For the Cisco Duo authentication to work correctly through the CDAP, we need to create a traffic management rule using fightPATH. The ADC will redirect the data received into the Virtual Service to the CDAP engine for action.
1. Navigate to Library > flightPATH using the left-side navigation pane.
2. You will see the flightpath configuration panel on the right of the navigation pane. There are some predefined rules in the Details section, but for Duo, we will be creating a new and straightforward rule.
3. Click the Add New button located at the top left of the Details section.

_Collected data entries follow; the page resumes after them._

Definition excludedb (holidays : list Holiday) (date : Date) : bool :=
  isSunday date
  || existsb (fun holiday => (month holiday =? getMonth date) && (day holiday =? getDate date))
       holidays.


Lemma shouldExcludeDate_array date countryCode holidays :
  getHolidaysForCountry countryCode = JSArray holidays →
  shouldExcludeDate date countryCode = Ok (excludedb holidays date).
Proof.
  intros Hget. unfold shouldExcludeDate, isHoliday, excludedb. rewrite Hget.
  destruct (isSunday date); reflexivity.
Qed.


Lemma dates_between_cons startDate endDate :
  dayNumber startDate <= dayNumber endDate →
  dates_between startDate endDate = startDate :: dates_between (addDays startDate 1) endDate.
Proof.
  intros Hle. unfold dates_between. rewrite seqZ_cons by lia. simpl.
  destruct startDate as [s]. simpl. do 2 f_equal. f_equal; lia.
Qed.

Lemma dates_between_nil startDate endDate :
  ¬ dayNumber startDate <= dayNumber endDate → dates_between startDate endDate = [].
Proof. intros Hgt. unfold dates_between. rewrite seqZ_nil by lia. reflexivity. Qed.

Lemma getValidDates_loop_filter countryCode holidays :
  getHolidaysForCountry countryCode = JSArray holidays →
  ∀ (n : nat) currentDate endDate validDates,
    Z.to_nat (dayNumber endDate - dayNumber currentDate + 1) = n →
    getValidDates_loop currentDate endDate countryCode validDates
    = Ok (validDates
          ++ filter (fun date => excludedb holidays date = false)
               (dates_between currentDate endDate)).
Proof.
  intros Hget n. induction n as [|n IH]; intros cur e acc Hn.
  - rewrite getValidDates_loop_equation_1.
    destruct (decide (dayNumber cur <= dayNumber e)) as [Hle|Hgt]; [lia|]. simpl.
    rewrite dates_between_nil by done. rewrite filter_nil, app_nil_r. reflexivity.
  - rewrite getValidDates_loop_equation_1.
    destruct (decide (dayNumber cur <= dayNumber e)) as [Hle|Hgt]; [|lia]. simpl.
    rewrite (shouldExcludeDate_array _ _ _ Hget). simpl.
    rewrite IH by (simpl; lia).
    rewrite (dates_between_cons cur e Hle), filter_cons.
    destruct (excludedb holidays cur) eqn:Hex.
    + destruct (decide (true = false)) as [Hbad|_]; [discriminate|]. reflexivity.
    + destruct (decide (false = false)) as [_|Hbad]; [|done].
      rewrite <- app_assoc. reflexivity.
Qed.




Lemma getHolidaysForCountry_listed countryCode holidays :
  COUNTRY_HOLIDAYS !! countryCode = Some holidays →
  getHolidaysForCountry countryCode = JSArray holidays.
Proof.
  intros Hown. unfold getHolidaysForCountry, COUNTRY_HOLIDAYS_get. rewrite Hown. reflexivity.
Qed.



(** C9, evaluated at the inherited member name "constructor": the code is not
    in the table, yet the lookup yields the [Object] function instead of the
    empty list, and the holiday test throws on every date. *)
Theorem getHolidaysForCountry_constructor :
  COUNTRY_HOLIDAYS !! "constructor" = None
  ∧ getHolidaysForCountry "constructor" = JSFunction "Object"
  ∧ (∀ date, isHoliday date "constructor" = Throw "holidays.some is not a function")
  ∧ shouldExcludeDate (newDate 2024 0 2) "constructor"
    = Throw "holidays.some is not a function"
  ∧ getValidDates (newDate 2024 0 1) (newDate 2024 0 7) "constructor"
    = Throw "holidays.some is not a function".
Proof.
  assert (Hget : getHolidaysForCountry "constructor" = JSFunction "Object")
    by (vm_compute; reflexivity).
  split; [vm_compute; reflexivity|]. split; [exact Hget|]. split; [|split].
  - intros date. unfold isHoliday. rewrite Hget. reflexivity.
  - vm_compute. reflexivity.
  - vm_compute. reflexivity.
Qed.

End DateUtils.

(** ** JavaScript string methods used by the sources *)

Module JSString.

(** The line feed character, ['\n']. *)
Definition LF : ascii := "010"%char.
Definition nl : string := String LF "".
Lemma onBodyClick_keeps_unique_ids_witness :
  let e :=
    mkClickEvent true
      (Some (mkProductData (js "p3") (js "Bag") 50 (js "img3")))
      (Some (Some (js "M"))) None
      true (Some (mkProductData (js "p2") (js "Hat") 20 (js "img2")))
      true (Some 7) (Some (Some (js "p1"))) false true in
  let p :=
    mkPage
      (mkState
         [CartItem.mk (js "p1") (js "Shoe") 100 (js "img1") 1 None;
          CartItem.mk (js "p2") (js "Hat") 20 (js "img2") 2 None]
         [FavoriteItem.mk (js "p1") (js "Shoe") 100 (js "img1");
          FavoriteItem.mk (js "p2") (js "Hat") 20 (js "img2")])
      (mkModalView (Some []) (Some [])) [] in
  NoDup (cart_ids (page_state p))
  ∧ NoDup (FavoriteItem.id <$> favorites (page_state p))
  ∧ cart_ids (page_state (onBodyClick e p)) = [js "p2"; js "p3-Tamanho:-M"]
  ∧ FavoriteItem.id <$> favorites (page_state (onBodyClick e p)) = [js "p1"]
  ∧ NoDup (cart_ids (page_state (onBodyClick e p)))
  ∧ NoDup (FavoriteItem.id <$> favorites (page_state (onBodyClick e p))).
Proof.
  cbv zeta.
  match goal with
  | |- NoDup (cart_ids (page_state ?p)) ∧ _ ∧ cart_ids (page_state (onBodyClick ?e _)) = _ ∧ _ =>
      assert (Hcart : NoDup (cart_ids (page_state p)))
        by (apply (bool_decide_unpack _); vm_compute; exact I);
      assert (Hfav : NoDup (FavoriteItem.id <$> favorites (page_state p)))
        by (apply (bool_decide_unpack _); vm_compute; exact I);
      pose proof (onBodyClick_keeps_unique_ids e p Hcart Hfav) as Hafter
  end.
  split; [exact Hcart |]. split; [exact Hfav |].
  split; [reflexivity |]. split; [reflexivity |]. exact Hafter.
Defined.
Lemma same_data_active (e e' : env) :
  same_data e e' -> active_x e' = active_x e /\ active_y e' = active_y e.
Proof.
  intros (Hm & _ & Htx & Hty & Hex & Hey & _).
  unfold active_x, active_y, is_train. now rewrite Hm, Htx, Hty, Hex, Hey.
Qed.

(** The object after [step], whether it returned or raised: the data are
    the same, the cursor is where it was or one further (and then inside
    both bounds), the weights are the old ones or the ones handed in. *)
Lemma step_state (a : Z) (w : option (list float)) (e : env) :
  same_data e (snd (step' a w e)) /\
  (samplePointer (snd (step' a w e)) = samplePointer e \/
   (samplePointer (snd (step' a w e)) = S (samplePointer e) /\
    (S (samplePointer e) < length (active_x e))%nat /\
    Z.of_nat (S (samplePointer e)) <= maximum_episode_length e)) /\
  (policy_weight (snd (step' a w e)) = policy_weight e \/
   w = Some (policy_weight (snd (step' a w e)))).
Proof.
  unfold step. eff_unfold. simpl.
  destruct (active_y e !! samplePointer e) as [l |]; simpl;
    [| split; [apply same_data_refl | auto]].
  destruct w as [w' |]; simpl;
    (destruct (Nat.leb_spec (length (active_x e)) (S (samplePointer e)))
       as [Hend | Hmore];
     destruct (Z.ltb_spec (maximum_episode_length e)
                 (Z.of_nat (S (samplePointer e)))) as [Htr | Hin]; simpl;
     match goal with
     | |- context [_get_obs cfg torch_ascent ?e1] =>
         destruct (get_obs_state cfg torch_ascent e1) as (b & n & Hs);
         destruct (get_obs e1) as [[o | x] e2]; simpl in Hs; subst e2;
         [ match goal with
           | |- context [_get_info cfg torch_ascent ?e3] =>
               destruct (get_info_state cfg torch_ascent e3)
                 as (b' & n' & Hs');
               destruct (get_info e3) as [[i | x] e4]; simpl in Hs'; subst e4
           end
         | ]
     | |- context [_get_info cfg torch_ascent ?e1] =>
         destruct (get_info_state cfg torch_ascent e1) as (b & n & Hs);
         destruct (get_info e1) as [[i | x] e2]; simpl in Hs; subst e2
     end; simpl;
     (split; [repeat split |]); auto 10).
Qed.

Lemma reset_state (e : env) :
  same_data e (snd (reset' e)) /\
  samplePointer (snd (reset' e)) = 0%nat /\
  policy_weight (snd (reset' e)) = policy_weight e.
Proof.
  unfold reset. eff_unfold. simpl.
  destruct (get_obs_state cfg torch_ascent (set_samplePointer 0 e))
    as (b & n & Hs).
  destruct (get_obs (set_samplePointer 0 e)) as [[o | x] e2]; simpl in Hs;
    subst e2; [| repeat split].
  match goal with
  | |- context [_get_info cfg torch_ascent ?e3] =>
      destruct (get_info_state cfg torch_ascent e3) as (b' & n' & Hs');
      destruct (get_info e3) as [[i | x] e4]; simpl in Hs'; subst e4
  end; repeat split.
Qed.

(** [reset], by its value: it reads the first row, the first label and,
    if there is one, the second row. *)
Lemma reset_value (e : env) :
  fst (reset' e)
  = let! o := fst (get_obs (set_samplePointer 0 e)) in
    let! i := fst (get_info (set_samplePointer 0 e)) in
    Ok (o, i).
Proof.
  unfold reset. eff_unfold. simpl.
  destruct (get_obs_state cfg torch_ascent (set_samplePointer 0 e))
    as (b & n & Hs).
  destruct (get_obs (set_samplePointer 0 e)) as [[o | x] e2]; simpl in Hs;
    subst e2; simpl; [| reflexivity].
  match goal with
  | |- context [_get_info cfg torch_ascent
                  (set_trigger_once ?b' (set_response_call_count ?n' ?e0))] =>
      assert (Hv : fst (get_info (set_trigger_once b'
                                    (set_response_call_count n' e0)))
                   = fst (get_info e0))
        by (rewrite !get_info_value; reflexivity);
      destruct (get_info (set_trigger_once b' (set_response_call_count n' e0)))
        as [[i | x] e4]
  end; simpl in Hv |- *; rewrite <- Hv; reflexivity.
Qed.

(** Two objects with the same data and weights reset to the same value. *)
Lemma reset_agree (e e' : env) :
  same_data e e' -> policy_weight e' = policy_weight e ->
  fst (reset' e') = fst (reset' e).
Proof.
  intros Hd Hw.
  destruct (same_data_active e e' Hd) as [Hx Hy].
  destruct Hd as (_ & _ & _ & _ & _ & _ & Hc).
  rewrite !reset_value, !get_obs_value, !get_info_value. simpl.
  change (active_x (set_samplePointer 0 e')) with (active_x e').
  change (active_y (set_samplePointer 0 e')) with (active_y e').
  change (active_x (set_samplePointer 0 e)) with (active_x e).
  change (active_y (set_samplePointer 0 e)) with (active_y e).
  now rewrite Hx, Hy, Hw, Hc.
Qed.

(** The look-ahead a returning [_get_info] reported is the observation
    [_get_obs] returns one row further, the weights being the same. *)
Lemma lookahead_matches (e0 e1 e3 : env) (i : info) (o : list float) :
  get_info e0 = (Ok i, e1) ->
  get_obs (set_samplePointer (S (samplePointer e1)) e1) = (Ok o, e3) ->
  (S (samplePointer e1) < length (active_x e1))%nat ->
  next_obs i = Some o.
Proof.
  intros Hinfo Hobs Hlt.
  destruct (get_info_state cfg torch_ascent e0) as (b & n & Hs).
  rewrite Hinfo in Hs. simpl in Hs. subst e1.
  pose proof (get_info_value e0) as Hiv. rewrite Hinfo in Hiv. simpl in Hiv.
  match type of Hobs with
  | _get_obs _ _ ?e2 = _ =>
      pose proof (get_obs_value e2) as Hov; rewrite Hobs in Hov
  end.
  simpl in Hov, Hlt.
  change (active_x (set_samplePointer _ (set_trigger_once b
            (set_response_call_count n e0)))) with (active_x e0) in Hov.
  change (active_x (set_trigger_once b (set_response_call_count n e0)))
    with (active_x e0) in Hlt.
  destruct (active_y e0 !! samplePointer e0) as [l |]; [| discriminate].
  destruct (Nat.ltb_spec (S (samplePointer e0)) (length (active_x e0)));
    [| lia].
  destruct (active_x e0 !! S (samplePointer e0)) as [row |]; [| discriminate].
  rewrite <- Hov in Hiv. simpl in Hiv.
  destruct (String.eqb (response_method cfg) "GA"
            || String.eqb (response_method cfg) "Close") eqn:Hknown.
  - now inversion Hiv.
  - apply orb_false_iff in Hknown. destruct Hknown as [HGA HClose].
    symmetry in Hov. unfold respond in Hov. rewrite HGA, HClose in Hov.
    discriminate.
Qed.

Lemma run_calls_same_data (cs : list env_call) : forall e : env,
  same_data e (run_calls cfg torch_ascent cs e).
Proof.
  induction cs as [| c cs IH]; intros e; simpl; [apply same_data_refl |].
  eapply same_data_trans; [| apply IH].
  destruct c as [| a w]; simpl.
  - apply reset_state.
  - apply step_state.
Qed.

End EnvCallFacts.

4. A new line for adding the flightPATH detail line will be shown.
Field
Description
flightPATH Name
This field represents the name you will give the flightPATH rule, and it is referred to within drop-down menus elsewhere in the GUI.
Applied to VS
Auto populated when you apply the rule to a Virtual Service
Description
The description is a plain language description to allow you to remember what the flightPATH rule was designed for
For this exercise, we have named the flightPATH rule as LDAP-Duo
6. In this guide, we are not going to use any Conditions or Evaluations. You could, for example, configure a Condition that only allows access to the authentication form from a specific IP or subnet, or if you only want to challenge users that access a specific path such as '/secure.' More information on flightPATH can be found in the EdgeADC administrator guide.
7. Next, we will configure what will happen next in the Actions section.
Field
Description
Action
This field informs what to do what the rule condition is met. In this case, the Action is Authentication.
Target
A drop-down field and the value you select here must be the Authentication Server you created, in this case, LDAP-Duo.